Dans un récent podcast, Brandin Adler, le directeur créatif de “The Outer Worlds 2”, a évoqué l’utilisation de l’intelligence artificielle (IA) dans le développement de jeux vidéo. Il a également partagé quelques conseils précieux pour les autres développeurs et studios.
À la fin d’octobre, le studio Obsidian Entertainment, intégré aux Xbox Game Studios depuis 2018, lancera son dernier jeu de rôle « The Outer Worlds 2 » sur PC et consoles.
Dans un épisode du podcast « My Perfect Console », Brandon Adler a non seulement discuté du meilleur JRPG de tous les temps, mais il a aussi abordé les discussions actuelles concernant l’usage croissant de l’intelligence artificielle en développement de jeux.
Tout en ne rejetant pas l’idée d’utiliser l’IA, Adler a mis en garde ses collègues d’Obsidian ainsi que d’autres studios : il est crucial de préserver les processus créatifs et les atouts uniques de chaque développeur, que ce soit à travers l’externalisation ou l’usage de l’IA.
L’IA ne remplace pas la créativité humaine
Il a cité en exemple les quêtes créatives, les dialogues, et les personnages captivants qui font la renommée d’Obsidian — des aspects qu’aucune externalisation ni l’IA ne peuvent réaliser.
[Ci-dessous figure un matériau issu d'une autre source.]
(** ** Rotation *)

(** Any run of the kick loop that returns: either every offset collided
    and nothing changed, or the first offset that did not collide was
    applied together with the new rotation index. *)
Lemma rotate_loop_inv (nextRotation : nat) (offsets : list Z) :
  forall g g' : Game,
    rotate_loop nextRotation offsets g = Ok (tt, g') ->
    (Forall (fun offset => collides offset 0 nextRotation g = Ok (true, g))
            offsets /\ g' = g) \/
    (exists (before : list Z) (offset : Z) (after : list Z),
       offsets = before ++ offset :: after /\
       Forall (fun o => collides o 0 nextRotation g = Ok (true, g)) before /\
       collides offset 0 nextRotation g = Ok (false, g) /\
       g' = set_currentPiece
              (Piece.set_rotationIndex nextRotation
                 (Piece.set_x (Piece.x (currentPiece g) + offset)
                    (currentPiece g))) g).
Proof.
  induction offsets as [|offset rest IH]; intros g g' H.
  - left. unfold rotate_loop, ret in H. injection H as <-. auto.
  - cbn [rotate_loop] in H.
    apply bind_inv in H. destruct H as (res & g1 & Hc & H).
    pose proof (collides_pure _ _ _ _ _ _ Hc) as ->.
    destruct res.
    + destruct (IH g g' H) as [[Hall ->] | (before & o & after & -> & Hb & Ho & ->)].
      * left. split; [constructor; assumption | reflexivity].
      * right. exists (offset :: before), o, after.
        split; [reflexivity |]. split; [constructor; assumption |]. auto.
    + right. exists [], offset, rest. split; [reflexivity |].
      split; [constructor |]. split; [exact Hc |].
      unfold bind, modify in H. injection H as <-. reflexivity.
Qed.

Lemma rotate_loop_total (nextRotation : nat) (offsets : list Z) (g : Game) :
  wf_board (board g) ->
  (nextRotation < length (Piece.rotations (currentPiece g)))%nat ->
  exists g' : Game, rotate_loop nextRotation offsets g = Ok (tt, g').
Proof.
  intros Hwf Hrot. induction offsets as [|offset rest IH].
  - eexists. reflexivity.
  - cbn [rotate_loop].
    destruct (collides_total g offset 0 nextRotation Hwf Hrot) as [res Hres].
    rewrite (bind_Ok _ _ _ _ _ Hres).
    destruct res; [exact IH | eexists; reflexivity].
Qed.
(** * create_icons.py: the placeholder icon generator

    A shallow embedding of [demo-app/assets/create_icons.py] and of the
    part of its collaborators (the imaging library, the file system of
    the working directory, standard output) that the script touches,
    followed by the properties the specification states about a run. *)

From Stdlib Require Import ZArith Ascii Strings.Byte.
From stdpp Require Import gmap strings list fin_maps pretty.

Local Open Scope Z_scope.
#[local] Set Warnings "-clear-no-such-hyp".

(** ** Images *)

Module Image.

(** The script only ever asks for the mode ['RGB']. *)
Inductive Mode := RGB.

(** A colour is the Python tuple [(r, g, b)]. *)
Definition Color : Type := Z * Z * Z.

(** An image carries its mode, its size [(width, height)] and the pixel
    buffer, row after row. *)
Record t := mk { mode : Mode; size : Z * Z; im : list Color }.

Definition width (img : t) : Z := fst (size img).
Definition height (img : t) : Z := snd (size img).

(** A channel given as a Python int is stored in one byte: the library
    clips it into 0..255. *)
Definition clip8 (v : Z) : Z := Z.max 0 (Z.min 255 v).

Definition ink (color : Color) : Color :=
  let '(r, g, b) := color in (clip8 r, clip8 g, clip8 b).

(** The buffer of a fresh canvas: [width * height] copies of the ink. *)
Definition fill (m : Mode) (sz : Z * Z) (color : Color) : t :=
  {| mode := m; size := sz;
     im := replicate (Z.to_nat (fst sz * snd sz)) (ink color) |}.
Selon lui, la créativité humaine et l’instinct des auteurs et développeurs pour raconter des histoires touchantes sont irremplaçables.
« Obsidian ne devrait jamais déléguer les domaines où le studio excelle, comme nos quêtes, nos personnages et nos histoires. Ce sont des éléments que nous devons conserver en interne », a déclaré Adler. « On ne délègue pas à l’IA ce dans quoi on brille. »
Adler a toutefois reconnu que l’intelligence artificielle peut s’avérer utile pour faciliter certaines tâches de travail. Par exemple, il utilise l’IA pour effectuer des recherches plus rapidement ou rédiger des résumés d réunions internes.
Cependant, il insiste sur le fait que l’IA n’a pas sa place dans les phases créatives du développement. Il a ajouté que les différents studios de Xbox bénéficient des directives de Microsoft qui n’imposent ni ne prohibent l’utilisation de l’IA.
Malgré cela, il a clairement affirmé que son équipe « ne l’utilise définitivement pas pour la création de contenu ». Cette question n’a jamais été envisagée en interne.
Une menace pour les titres narratifs en solo ?
Pour conclure, Adler a répondu à la question de savoir si l’utilisation accrue de l’IA pourrait poser un risque pour les expériences narratives en solo. Il a de nouveau souligné l’importance de la créativité humaine, qui, selon lui, fera toujours la différence.
« C’est l’élément humain que vous apportez et les histoires qui vous importent », a-t-il ajouté. « Tant que nous poursuivons cette voie, tout ira probablement bien. J’espère simplement que cela ne sera pas compromis. »
« Nous, chez Obsidian, sommes fiers de notre narration, de nos personnages et de notre univers. Ce serait réellement dommage si tout cela venait à disparaître », a conclu Adler.
Points à retenir
- L’IA peut être un outil utile pour des tâches non créatives, mais ne doit pas remplacer la créativité humaine.
- Obsidian valorise la narration, les quêtes et les personnages dans ses jeux, des éléments qui doivent rester internes.
- Les directives de Microsoft concernant l’utilisation de l’IA laissent une certaine liberté aux studios, tout en préservant la créativité.
- La discussion sur l’IA soulève des questions sur le futur des jeux narratifs et l’importance de l’élément humain.
L’échange autour de l’intelligence artificielle dans le secteur du jeu vidéo me laisse perplexe. D’un côté, les outils modernes peuvent enrichir nos processus créatifs, mais de l’autre, la peur de diluer l’essence même de notre art est palpable. La question qui se pose est : comment trouver le juste équilibre entre innovation technologique et préservation de l’authenticité dans notre narration ? L’avenir nous le dira, mais j’espère que nous ne perdrons jamais de vue ce qui fait la force de nos histoires.